» **Task details**
Using the records that appear below, write out exactly the lines from the one with "1) (cs_waiters st))" through the one with "(** ** The awaiter *)", keeping both end lines.
━━━━━ Task inputs
(* ===== verification/ContextM.v ===== *)
(** * ContextM: cancellation sources, tokens, shields and contexts

    [src/include/coro/context.hpp].  The state is shared by the source, its tokens and
    the waiters; the outcome of each wait is a cell of its own, which the timer heap
    and the cancellation both try to set from 0.  Durations are nanoseconds. *)

From S2P Require Import Prelude ReadyQueue Timers Frames EventLoop Runtime.
From stdpp Require Import options.
#[local] Set Default Proof Using "Type*".

(** [enum class cancel_outcome], as the cells hold it. *)
Definition cancel_pending : Z := 0.
Definition cancel_cancelled : Z := 1.
Definition cancel_timeout : Z := 2.

(** [struct cancel_wait_record]; a null loop is 0. *)
Record cancel_wait_record : Type := mkCancelRec {
  cr_handle : handle;
  cr_loop : loop_id;
  cr_outcome : option loc;
}.

(** [struct cancellation_state]. *)
Record cancellation_state : Type := mkCancelState {
  cs_cancelled : bool;
  cs_waiters : list cancel_wait_record;
  cs_shield_depth : nat;
  cs_deferred : bool;
}.

Definition cancellation_init : cancellation_state := mkCancelState false [] 0 false.

Implicit Types st : cancellation_state.

Definition claim_cancel st : bool * cancellation_state :=
  if cs_cancelled st then (false, st)
  else (true, mkCancelState true (cs_waiters st) (cs_shield_depth st) (cs_deferred st)).

Definition claim_cancel_shielded st : bool * cancellation_state :=
  if decide (0 < cs_shield_depth st)
  then (false, mkCancelState (cs_cancelled st) (cs_waiters st) (cs_shield_depth st) true)
  else if cs_cancelled st then (false, st)
  else (true, mkCancelState true (cs_waiters st) (cs_shield_depth st) (cs_deferred st)).

Definition shield_enter st : cancellation_state :=
  mkCancelState (cs_cancelled st) (cs_waiters st) (S (cs_shield_depth st)) (cs_deferred st).

Definition shield_exit st : bool * cancellation_state :=
  let depth := if decide (0 < cs_shield_depth st) then pred (cs_shield_depth st) else cs_shield_depth st in
  if bool_decide (depth = 0) && cs_deferred st
  then claim_cancel (mkCancelState (cs_cancelled st) (cs_waiters st) depth false)
  else (false, mkCancelState (cs_cancelled st) (cs_waiters st) depth (cs_deferred st)).

(** [take_waiter]: from the back. *)
Definition take_waiter st : option cancel_wait_record * cancellation_state :=
  match last (cs_waiters st) with
  | None => (None, st)
  | Some r => (Some r, mkCancelState (cs_cancelled st) (take (length (cs_waiters st) - 1) (cs_waiters st))
                         (cs_shield_depth st) (cs_deferred st))
  end.

Definition add_waiter (r : cancel_wait_record) st : cancellation_state :=
  mkCancelState (cs_cancelled st) (cs_waiters st ++ [r]) (cs_shield_depth st) (cs_deferred st).

(** The first record of the handle. *)
Fixpoint drop_record (h : handle) (rs : list cancel_wait_record) : list cancel_wait_record :=
  match rs with
  | [] => []
  | r :: rs => if decide (cr_handle r = h) then rs else r :: drop_record h rs
  end.

Definition drop_waiter (h : handle) st : cancellation_state :=
  mkCancelState (cs_cancelled st) (drop_record h (cs_waiters st))
    (cs_shield_depth st) (cs_deferred st).

Section context.
Context {W : Type} `{Runtime W}.
Implicit Types (w : W).

(** One round of [wake_waiters]. *)
Definition wake_record (r : cancel_wait_record) w : W :=
  if decide (cr_loop r = 0) then w
  else match cr_outcome r with
  | None => rt_schedule (cr_loop r) (cr_handle r) w
  | Some l =>
      let '(won, c) := int_cas l cancel_pending cancel_cancelled (rt_cells w) in
      if won then rt_schedule (cr_loop r) (cr_handle r) (rt_set_cells c w) else w
  end.

Fixpoint wake_waiters_loop (fuel : nat) st w : cancellation_state * W :=
  match fuel with
  | 0 => (st, w)
  | S fuel =>
      match take_waiter st with
      | (None, st) => (st, w)
      | (Some r, st) => wake_waiters_loop fuel st (wake_record r w)
      end
  end.

Definition wake_waiters st w : cancellation_state * W := wake_waiters_loop (S (length (cs_waiters st))) st w.

(** [CancellationSource::cancel]. *)
Definition source_cancel st w : cancellation_state * W :=
  let '(claimed, st) := claim_cancel_shielded st in
  if claimed then wake_waiters st w else (st, w).

(** [~cancellation_shield] of an active shield. *)
Definition shield_destroyed st w : cancellation_state * W :=
  let '(claimed, st) := shield_exit st in
  if claimed then wake_waiters st w else (st, w).

(** ** The awaiter *)

Record context_awaiter : Type := mkCtxAw {
  ca_deadline : option Z;
  ca_timer_token : option loc;
  ca_outcome : loc;
  ca_registered : handle;
}.

Definition context_await_ready st : bool := cs_cancelled st.

Definition context_retire (a : context_awaiter) st w : context_awaiter * cancellation_state * W :=
  let w := match ca_timer_token a with
           | None => w
           | Some t => rt_set_cells (flag_store t true (rt_cells w)) w
           end in
  let st := if decide (ca_registered a = null_handle) then st else drop_waiter (ca_registered a) st in
  (mkCtxAw (ca_deadline a) None (ca_outcome a) null_handle, st, w).

(** [await_suspend]; [raced] is what the second look at [cancelled] sees, [tok] the
    fresh location of the timer token. *)
Definition context_await_suspend (h : handle) (tok : loc) (a : context_awaiter) st w :
  context_awaiter * cancellation_state * W :=
  let a := mkCtxAw (ca_deadline a) (ca_timer_token a) (ca_outcome a) h in
  let st := add_waiter (mkCancelRec h (rt_loop w) (Some (ca_outcome a))) st in
  if cs_cancelled st then
    let '(a, st, w) := context_retire a st w in (a, st, rt_schedule (rt_loop w) h w)
  else match ca_deadline a with
  | None => (a, st, w)
  | Some d =>
      (mkCtxAw (Some d) (Some tok) (ca_outcome a) (ca_registered a), st,
       rt_schedule_timer h d (Some tok) (Some (ca_outcome a)) cancel_timeout
         (rt_set_cells (flag_store tok false (rt_cells w)) w))
  end.

Definition context_await_resume (a : context_awaiter) st w : exn * context_awaiter * cancellation_state * W :=
  let '(a, st, w) := context_retire a st w in
  let o := int_load (rt_cells w) (ca_outcome a) in
  let e := if decide (o = cancel_cancelled) then CancelledError
           else if decide (o = cancel_timeout) then TimeoutError
           else if cs_cancelled st then CancelledError else TimeoutError in
  (e, a, st, w).

(** [CancellationToken::cancelled], [token_wait]: no state counts as cancelled. *)
Definition token_cancelled (t : option cancellation_state) : bool := from_option cs_cancelled true t.

(** What [token_wait] answers to the exception of its wait. *)
Definition token_wait_result (e : exn) : res unit :=
  match e with CancelledError => Ok tt | e => Throw e end.

(** ** [Context] *)

Record ctx : Type := mkCtx { cx_deadline : option Z }.

Definition ctx_earlier (a b : option Z) : option Z :=
  match a, b with
  | None, _ => b
  | _, None => a
  | Some x, Some y => if decide (x < y)%Z then a else b
  end.

(** [chrono::ceil<milliseconds>] of nanoseconds. *)
Definition ctx_ceil_ms (d : Z) : Z := (- ((- d) `div` 1000000) * 1000000)%Z.

Definition ctx_with_timeout (d now : Z) : ctx := mkCtx (Some (now + ctx_ceil_ms d)%Z).
Definition ctx_make_child (c : ctx) : ctx := mkCtx (cx_deadline c).
Definition ctx_with_deadline (d now : Z) (c : ctx) : ctx :=
  mkCtx (ctx_earlier (cx_deadline c) (Some (now + ctx_ceil_ms d)%Z)).
Definition ctx_with_deadline_at (at_ : Z) (c : ctx) : ctx := mkCtx (ctx_earlier (cx_deadline c) (Some at_)).
Definition ctx_deadline_passed (now : Z) (c : ctx) : bool :=
  from_option (λ d, bool_decide (d ≤ now)%Z) false (cx_deadline c).

Definition ctx_throw_if_cancelled (now : Z) (c : ctx) st : option exn :=
  if cs_cancelled st then Some CancelledError
  else if ctx_deadline_passed now c then Some TimeoutError else None.

(** ** Waking *)

Lemma wake_waiters_loop_spec fuel st w :
  length (cs_waiters st) < fuel →
  wake_waiters_loop fuel st w =
    (mkCancelState (cs_cancelled st) [] (cs_shield_depth st) (cs_deferred st),
     foldl (λ w r, wake_record r w) w (reverse (cs_waiters st))).
Proof.
  revert st w. induction fuel as [|fuel IH]; intros st w Hf; [lia|]. simpl.
  destruct st as [c ws d df]; simpl in *. unfold take_waiter; simpl.
  destruct ws as [|r ws _] using rev_ind; [done|].
  rewrite last_snoc, length_app. simpl.
  rewrite IH; simpl; rewrite take_app_le, take_ge by lia;
    [|rewrite length_app in Hf; simpl in Hf; lia].
  by rewrite reverse_snoc.
Qed.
━━━━━━━━━━
» **Solution to the exercise**
  | Some r => (Some r, mkCancelState (cs_cancelled st) (take (length (cs_waiters st) - 1) (cs_waiters st))
                         (cs_shield_depth st) (cs_deferred st))
  end.

Definition add_waiter (r : cancel_wait_record) st : cancellation_state :=
  mkCancelState (cs_cancelled st) (cs_waiters st ++ [r]) (cs_shield_depth st) (cs_deferred st).

(** The first record of the handle. *)
Fixpoint drop_record (h : handle) (rs : list cancel_wait_record) : list cancel_wait_record :=
  match rs with
  | [] => []
  | r :: rs => if decide (cr_handle r = h) then rs else r :: drop_record h rs
  end.

Definition drop_waiter (h : handle) st : cancellation_state :=
  mkCancelState (cs_cancelled st) (drop_record h (cs_waiters st))
    (cs_shield_depth st) (cs_deferred st).

Section context.
Context {W : Type} `{Runtime W}.
Implicit Types (w : W).

(** One round of [wake_waiters]. *)
Definition wake_record (r : cancel_wait_record) w : W :=
  if decide (cr_loop r = 0) then w
  else match cr_outcome r with
  | None => rt_schedule (cr_loop r) (cr_handle r) w
  | Some l =>
      let '(won, c) := int_cas l cancel_pending cancel_cancelled (rt_cells w) in
      if won then rt_schedule (cr_loop r) (cr_handle r) (rt_set_cells c w) else w
  end.

Fixpoint wake_waiters_loop (fuel : nat) st w : cancellation_state * W :=
  match fuel with
  | 0 => (st, w)
  | S fuel =>
      match take_waiter st with
      | (None, st) => (st, w)
      | (Some r, st) => wake_waiters_loop fuel st (wake_record r w)
      end
  end.

Definition wake_waiters st w : cancellation_state * W := wake_waiters_loop (S (length (cs_waiters st))) st w.

(** [CancellationSource::cancel]. *)
Definition source_cancel st w : cancellation_state * W :=
  let '(claimed, st) := claim_cancel_shielded st in
  if claimed then wake_waiters st w else (st, w).

(** [~cancellation_shield] of an active shield. *)
Definition shield_destroyed st w : cancellation_state * W :=
  let '(claimed, st) := shield_exit st in
  if claimed then wake_waiters st w else (st, w).

(** ** The awaiter *)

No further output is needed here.